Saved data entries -

——

(** The edges [_create_layout_relationships] appends, in order. *)
Definition layout_relationships (layout_id object_name : string) (fields : list string)
    (related_lists : list related_list_data) : list relationship :=
  edge_d ("object_" +:+ object_name) layout_id "HAS_LAYOUT"
    ("Layout displays " +:+ str_of_nat (length fields) +:+ " fields")
  :: map (λ field,
       edge_d layout_id ("field_" +:+ object_name +:+ "_" +:+ field) "DISPLAYS_FIELD"
         ("Field " +:+ field +:+ " is displayed on layout")) fields
  ++ flat_map (related_list_relationships layout_id) related_lists.

Definition _create_layout_relationships (layout_id object_name : string)
    (fields : list string) (related_lists : list related_list_data) : M unit :=
  for_each (layout_relationships layout_id object_name fields related_lists)
    add_relationship.

(** The layout id: spaces become underscores; parentheses and their
    URL-encoded forms are dropped. *)
Definition layout_id_of (layout_name : string) : string :=
  let n := PyStr.replace layout_name " " "_" in
  let n := PyStr.replace n "(" "" in
  let n := PyStr.replace n ")" "" in
  let n := PyStr.replace n "%28" "" in
  let n := PyStr.replace n "%29" "" in
  "layout_" +:+ n.

Definition process_layout (dir : string) (layout_file : xml_file)
  : M (option layout_data) :=
  match xf_parse layout_file with
  | Xml.Parsed root =>
      let layout_name := PyStr.replace (PyStr.stem (xf_name layout_file)) ".layout-meta" "" in
      let object_name := List.hd "" (PyStr.split layout_name "-") in
      let fields_on_layout := _extract_layout_fields root in
      let sections := _extract_layout_sections root in
      let related_lists := _extract_related_lists root in
      let layout_data :=
        {| l_id := layout_id_of layout_name; l_type := "Layout"; l_name := layout_name;
           l_object := object_name; l_metadata := xml_to_dict root;
           l_fields_on_layout := fields_on_layout; l_sections := sections;
           l_related_lists := related_lists |} in
      _create_layout_relationships (l_id layout_data) object_name fields_on_layout
        related_lists >>
      increment Layouts >>
      ret (Some layout_data)
  | Xml.ParseError e =>
      record_error (error_message "layout" dir (xf_name layout_file) e) >>
      ret None
  end.

(** *** Relationships of code components *)

(** [obj_name, field_name = field.split('.', 1)], guarded by ['.' in field]:
    the edge of one entry of the fields (or methods) category, if any. *)
Definition dotted (entry : string) (mk : string → string → relationship)
  : list relationship :=
  match PyStr.split1 entry "." with
  | Some (a, b) => [mk a b]
  | None => []
  end.

(** The edges [_create_class_relationships] appends, in order.
    [dependencies[k]] is read with [category]: the extractor's record has
    every key. *)
Definition class_relationships (class_id : string) (dependencies : deps)
  : list relationship :=
  (* Object dependencies *)
  map (λ obj, edge_d class_id ("object_" +:+ obj) "USES_OBJECT"
                "References object in SOQL/DML operations")
      (category dependencies "objects")
  (* Class dependencies *)
  ++ map (λ cls, edge_d class_id ("class_" +:+ cls) "DEPENDS_ON_CLASS"
                   "Calls methods or instantiates class")
         (category dependencies "classes")
  (* Field dependencies *)
  ++ flat_map (λ field, dotted field (λ obj_name field_name,
         edge_d class_id ("field_" +:+ obj_name +:+ "_" +:+ field_name) "ACCESSES_FIELD"
           ("Accesses field " +:+ field_name +:+ " on " +:+ obj_name)))
       (category dependencies "fields")
  (* Method call relationships *)
  ++ flat_map (λ method, dotted method (λ cls_name method_name,
         edge_d class_id ("class_" +:+ cls_name) "CALLS_METHOD"
           ("Calls method " +:+ method_name)))
       (category dependencies "methods")
  (* Custom settings dependencies *)
  ++ map (λ setting, edge_d class_id ("object_" +:+ setting) "USES_CUSTOM_SETTING"
                       "Accesses custom setting or metadata")
         (category dependencies "custom_settings")
  (* Web service relationships *)
  ++ flat_map (λ service,
         if PyStr.startswith service "http" then
           [edge_d class_id
              ("webservice_" +:+ PyStr.replace (PyStr.replace service "/" "_") ":" "_")
              "CALLS_WEBSERVICE" ("Makes HTTP callout to " +:+ service)]
         else [])
       (category dependencies "web_services")
  (* Email template relationships *)
  ++ map (λ template, edge_d class_id ("emailtemplate_" +:+ template)
                        "USES_EMAIL_TEMPLATE" "Uses email template for messaging")
         (category dependencies "email_templates")
  (* Custom label relationships *)
  ++ map (λ label, edge_d class_id ("customlabel_" +:+ label) "USES_CUSTOM_LABEL"
                     "References custom label")
         (category dependencies "custom_labels")
  (* Static resource relationships *)
  ++ map (λ resource, edge_d class_id ("staticresource_" +:+ resource)
                        "USES_STATIC_RESOURCE" "References static resource")
         (category dependencies "static_resources").

Definition _create_class_relationships (class_id : string) (dependencies : deps)
  : M unit :=
  for_each (class_relationships class_id dependencies) add_relationship.

(** The edges [_create_trigger_relationships] appends, in order. *)
Definition trigger_relationships (trigger_id : string) (dependencies : deps)
    (trigger_object : option string) : list relationship :=
  (* Handler class relationships (common pattern) *)
  map (λ cls,
        if PyStr.contains "Handler" cls || PyStr.contains "Helper" cls then
          edge_d trigger_id ("class_" +:+ cls) "DELEGATES_TO_HANDLER"
            "Trigger delegates business logic to handler class"
        else
          edge_d trigger_id ("class_" +:+ cls) "CALLS_CLASS"
            "Trigger calls methods in this class")
      (category dependencies "classes")
  (* Object relationships (beyond the primary trigger object) *)
  ++ map (λ obj, edge_d trigger_id ("object_" +:+ obj) "AFFECTS_OBJECT"
                   ("Trigger performs operations on " +:+ obj))
         (List.filter (λ obj, negb (bool_decide (Some obj = trigger_object)))
            (category dependencies "objects"))
  (* Field access relationships *)
  ++ flat_map (λ field, dotted field (λ obj_name field_name,
         edge_d trigger_id ("field_" +:+ obj_name +:+ "_" +:+ field_name) "MODIFIES_FIELD"
           ("Trigger modifies or reads field " +:+ field_name)))
       (category dependencies "fields").
(** ** C4: a value that does not convert *)

(** C4 (the code at the failing input). On [RAW:3000, RMS:1.2.3] the guard
    [value.replace('.', '').isdigit()] lets [1.2.3] through to [float],
    which raises: [parse_data] logs the error and answers [None] for the
    whole payload, and [handle_message] drops the message without calling
    the sink.  The field is not made absent on its own. *)
Theorem two_dots_fail_the_whole_parse :
  forall (R : Runtime) (w : World),
    parse_data R (lit "RAW:3000, RMS:1.2.3") w
    = (Ok PNone, {| stats := stats w;
                    journal := journal w ++ [Log (ParseError ValueError)] |}) /\
    inserts (journal (snd (handle_message R (quiet_env 0) ALARM_CONFIG
                             (text_msg "sleep_blanket/SB042/data" "RAW:3000, RMS:1.2.3")
                             (fresh 0)))) = [].
Proof. intros R w. split; reflexivity. Qed.

(** ** C5: tokens the loop passes over *)

Lemma parse_part_unrecognized R (d : dict) (key value : str) :
  recognized key = false ->
  (if str_eqb key (lit "raw") then rbind (int_or R PNone value) (store "raw_value" d)
   else if str_eqb key (lit "rms") then rbind (float_or_none R value) (store "rms_value" d)
   else if str_eqb key (lit "th") then rbind (float_or_none R value) (store "threshold_value" d)
   else if str_eqb key (lit "state") then rbind (int_or R PNone value) (store "state" d)
   else if str_eqb key (lit "move") then rbind (int_or R PNone value) (store "movement_count" d)
   else if str_eqb key (lit "connected") then rbind (int_or R (PInt 1) value) (store "is_connected" d)
   else if str_eqb key (lit "alarm") then rbind (int_or R (PInt 0) value) (store "is_alarm" d)
   else Ok d) = Ok d.
Proof.
  unfold recognized, in_strs. cbn [existsb]. intros H.
  split_keys H. reflexivity.
Qed.

Lemma parse_part_passed_over R (d : dict) (part : str) :
  passed_over R part = true -> parse_part R d part = Ok d.
Proof.
  unfold passed_over, parse_part. intros H.
  destruct (contains (lit ":") part); [|reflexivity]. simpl in H.
  destruct (split_once 58%N part) as [|key [|value [|x l]]]; try discriminate.
  apply andb_prop in H as [Hk Hv].
  apply negb_true_iff in Hk, Hv. rewrite Hv.
  now apply parse_part_unrecognized.
Qed.

Lemma parse_parts_filter R (parts : list str) (d : dict) :
  parse_parts R d (filter (fun p => negb (passed_over R p)) parts) = parse_parts R d parts.
Proof.
  revert d. induction parts as [|p parts IH]; intros d; simpl; [reflexivity|].
  destruct (passed_over R p) eqn:E; simpl.
  - rewrite (parse_part_passed_over R d p E). simpl. apply IH.
  - destruct (parse_part R d p); simpl; [apply IH|reflexivity].
Qed.

(** The source tests for [N/A] before it looks at the key: with that
    value a key that is not recognized is stored as well, with [None]. *)
Lemma unrecognized_key_with_na_is_stored R (d : dict) (part key value : str) :
  contains (lit ":") part = true ->
  split_once 58%N part = [key; value] ->
  recognized (lower R (strip key)) = false ->
  strip value = lit "N/A" ->
  parse_part R d part = Ok (dict_set (lower R (strip key)) PNone d).
Proof.
  intros Hc Hs Hk Hv. unfold parse_part.
  rewrite Hc, Hs, Hv. simpl str_eqb.
  unfold recognized, in_strs in *. cbn [existsb] in *.
  split_keys Hk. reflexivity.
Qed.

(** C5 (as amended). In a payload of the delimited form, a token with an
    unrecognized key and a value other than [N/A] contributes nothing: the
    result is that of the payload without such tokens (and without the
    tokens that have no colon).  When every token is of that kind,
    [parse_data] answers with the empty mapping, which [handle_message]
    does not accept. *)
Theorem unrecognized_tokens_are_passed_over :
  forall (R : Runtime) (payload : str),
    startswith (lit "{") payload = false ->
    parse_body R payload
    = rbind (parse_parts R [] (filter (fun p => negb (passed_over R p))
                                      (split (lit ", ") payload)))
            (fun d => Ok (PDict d)) /\
    (forallb (passed_over R) (split (lit ", ") payload) = true ->
     parse_body R payload = Ok (PDict []) /\ accepted R payload = false).
Proof.
  intros R payload Hb. unfold accepted, parse_body. rewrite Hb.
  split; [now rewrite parse_parts_filter|].
  intros Hall. rewrite <- parse_parts_filter.
  replace (filter _ _) with (@nil str); [now split|].
  symmetry. induction (split (lit ", ") payload) as [|p l IH]; [reflexivity|].
  simpl in *. apply andb_prop in Hall as [Hp Hl]. rewrite Hp. simpl. auto.
Qed.

Lemma unrecognized_tokens_are_passed_over_witness :
  startswith (lit "{") (lit "FOO:12, RAW:5, BAR:x") = false /\
  parse_body basic_latin (lit "FOO:12, RAW:5, BAR:x")
  = Ok (PDict [(lit "raw_value", PInt 5)]) /\
  forallb (passed_over basic_latin) (split (lit ", ") (lit "FOO:12, BAR:x")) = true /\
  parse_body basic_latin (lit "FOO:12, BAR:x") = Ok (PDict []) /\
  accepted basic_latin (lit "FOO:12, BAR:x") = false.
Proof.
  split; [reflexivity|]. split.
  { exact (proj1 (@unrecognized_tokens_are_passed_over basic_latin
                    (lit "FOO:12, RAW:5, BAR:x") eq_refl)). }
  split; [reflexivity|].
  exact (proj2 (@unrecognized_tokens_are_passed_over basic_latin
                  (lit "FOO:12, BAR:x") eq_refl) eq_refl).
Defined.

(** The token [FOO:N/A] has no recognized key, yet it puts an entry into the
    mapping; the payload is accepted and a row is inserted for it. *)
Lemma unrecognized_key_with_NA_is_kept :
  parse_body basic_latin (lit "FOO:N/A") = Ok (PDict [(lit "foo", PNone)]) /\
  accepted basic_latin (lit "FOO:N/A") = true /\
  inserts (journal (snd (handle_message basic_latin (quiet_env 0) ALARM_CONFIG
                           (text_msg "sleep_blanket/SB042/data" "FOO:N/A") (fresh 0))))
  = [(lit "SB042", [(lit "foo", PNone); (lit "timestamp", PDatetime 0)])].
Proof. repeat apply conj; vm_compute; reflexivity. Qed.
(** [euclidean_distance]; the squares [d**2] are taken as the correctly
    rounded products [d*d].  Python's float power is the C library's [pow],
    whose result may differ from the product in the last bit, and it raises
    [OverflowError] where the product of a finite [d] is infinite: there the
    function below has the value [infinity] and the program has none. *)
Definition euclidean_distance (p1 p2 : point) : float :=
  let dx := (fst p1 - fst p2)%float in
  let dy := (snd p1 - snd p2)%float in
  PrimFloat.sqrt (dx * dx + dy * dy)%float.

(** The body of the [for i in range(len(route) - 1)] loop. *)
Definition total_distance_step (route : list Z) (coordinates : list point)
    (distance : float) (i : Z) : res float :=
  let* r1 := getitem route i in
  let* p1 := getitem coordinates r1 in
  let* r2 := getitem route (i + 1) in
  let* p2 := getitem coordinates r2 in
  Ok (distance + euclidean_distance p1 p2)%float.

Fixpoint for_each {A S} (body : S -> A -> res S) (l : list A) (s : S) : res S :=
  match l with
  | [] => Ok s
  | x :: t => let* s' := body s x in for_each body t s'
  end.
(** * A PDF question-answering pipeline: ingestion, index life cycle, chat

    A shallow embedding of [streamlit_app.py]: the session dictionary, the
    persistent directory [chroma_db], and the functions
    [extract_text_from_pdf], [create_vector_db], [process_question],
    [delete_vector_db] and [main].  Calls to the file system, the vector
    store and the language model take their outcome from an environment
    record, and what a run does to the outside is recorded in a trace.

    The text splitter and the multi-query retriever are library objects
    the program only instantiates.  They enter the program's functions as
    parameters.  The module [Chunker] describes the splitter as the
    specification words it; the module [QueryExpander] holds the
    specification's contract for query expansion, next to which
    [generate_queries] gives the queries the retriever of the program
    runs.

    The file has two parts: the definitions, then the facts. *)

From Stdlib Require Import List String Ascii Arith Bool Lia.
Import ListNotations.

Set Implicit Arguments.
Set Warnings "-abstract-large-number".

(* ===================================================================== *)
(** * Part I: definitions *)
(* ===================================================================== *)

(** ** Lists without repeats *)

Section Unique.

Variable A : Type.
Variable A_eq_dec : forall x y : A, {x = y} + {x <> y}.

Fixpoint unique_from (seen l : list A) : list A :=
  match l with
  | [] => []
  | x :: xs =>
      if in_dec A_eq_dec x seen then unique_from seen xs
      else x :: unique_from (x :: seen) xs
  end.

(** A list without its repeated elements, first occurrences kept, in the
    order they had. *)
Definition unique (l : list A) : list A := unique_from [] l.

End Unique.

(** ** The chunker *)

Module Chunker.

(** A chunk is a span of the text block it was cut from. *)
Record Chunk := mkChunk {
  start_offset : nat;
  length : nat;
  source : string
}.

Record TextBlock (A : Type) := mkTextBlock {
  text : list A;
  source_name : string
}.

Inductive SplitError := ConfigurationError.

Section SlidingWindow.

(** The units of a text: characters or bytes. *)
Variable A : Type.

(** Window size and overlap. *)
Variables (m o : nat).

(** Distance between the starts of two consecutive windows. *)
Definition stride : nat := m - o.

(** Modelled from the spec: the sliding window of the Chunker, the part of
    [RecursiveCharacterTextSplitter] that decides where chunks start and
    end.  A window of [m] units is cut at [start]; when what is left fits
    in one window it is the last chunk, otherwise the next window starts
    [m - o] units further.  [fuel] bounds the number of windows. *)
Fixpoint windows (src : string) (fuel start len : nat) : list Chunk :=
  match fuel with
  | 0 => []
  | S fuel' =>
      if len - start <=? m
      then [mkChunk start (len - start) src]
      else mkChunk start m src :: windows src fuel' (start + stride) len
  end.

(** The units a chunk spans. *)
Definition chunk_text (t : list A) (c : Chunk) : list A :=
  firstn (length c) (skipn (start_offset c) t).

(** Modelled from the spec: [split(textblock, max_size, overlap)], missing
    from the sources because the program takes its splitter from a
    library.  An overlap that is not smaller than the window is a
    configuration error. *)
Definition split_with (tb : TextBlock A) : SplitError + list Chunk :=
  if m <=? o then inl ConfigurationError
  else inr (windows (source_name tb) (S (List.length (text tb)))
                    0 (List.length (text tb))).

(** The chunks' spans glued back together, each chunk after the first
    without the [o] units it shares with the chunk before it. *)
Definition reassemble (t : list A) (cs : list Chunk) : list A :=
  match cs with
  | [] => []
  | c :: rest => chunk_text t c ++ flat_map (fun d => skipn o (chunk_text t d)) rest
  end.

End SlidingWindow.

(** The program's configuration:
    [RecursiveCharacterTextSplitter(chunk_size=7500, chunk_overlap=100)]. *)
Definition max_size : nat := 7500.
Definition overlap : nat := 100.

(** Modelled from the spec: [split(textblock, max_size=7500, overlap=100)],
    standing for the splitter object [create_vector_db] builds; the library
    class it instantiates is missing from the sources. *)
Definition split (A : Type) (tb : TextBlock A) : SplitError + list Chunk :=
  split_with max_size overlap tb.

(** Units that lie in both of two spans, the second starting inside the
    first. *)
Definition shared_units (c1 c2 : Chunk) : nat :=
  start_offset c1 + length c1 - start_offset c2.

——

EXERCISE PROMPT - Quote the records above exactly, from the first line through the line containing "let sections := _extract_layout_sections", and nothing more.

SOLVED PROBLEM -
(** The edges [_create_layout_relationships] appends, in order. *)
Definition layout_relationships (layout_id object_name : string) (fields : list string)
    (related_lists : list related_list_data) : list relationship :=
  edge_d ("object_" +:+ object_name) layout_id "HAS_LAYOUT"
    ("Layout displays " +:+ str_of_nat (length fields) +:+ " fields")
  :: map (λ field,
       edge_d layout_id ("field_" +:+ object_name +:+ "_" +:+ field) "DISPLAYS_FIELD"
         ("Field " +:+ field +:+ " is displayed on layout")) fields
  ++ flat_map (related_list_relationships layout_id) related_lists.

Definition _create_layout_relationships (layout_id object_name : string)
    (fields : list string) (related_lists : list related_list_data) : M unit :=
  for_each (layout_relationships layout_id object_name fields related_lists)
    add_relationship.

(** The layout id: spaces become underscores; parentheses and their
    URL-encoded forms are dropped. *)
Definition layout_id_of (layout_name : string) : string :=
  let n := PyStr.replace layout_name " " "_" in
  let n := PyStr.replace n "(" "" in
  let n := PyStr.replace n ")" "" in
  let n := PyStr.replace n "%28" "" in
  let n := PyStr.replace n "%29" "" in
  "layout_" +:+ n.

Definition process_layout (dir : string) (layout_file : xml_file)
  : M (option layout_data) :=
  match xf_parse layout_file with
  | Xml.Parsed root =>
      let layout_name := PyStr.replace (PyStr.stem (xf_name layout_file)) ".layout-meta" "" in
      let object_name := List.hd "" (PyStr.split layout_name "-") in
      let fields_on_layout := _extract_layout_fields root in
      let sections := _extract_layout_sections root in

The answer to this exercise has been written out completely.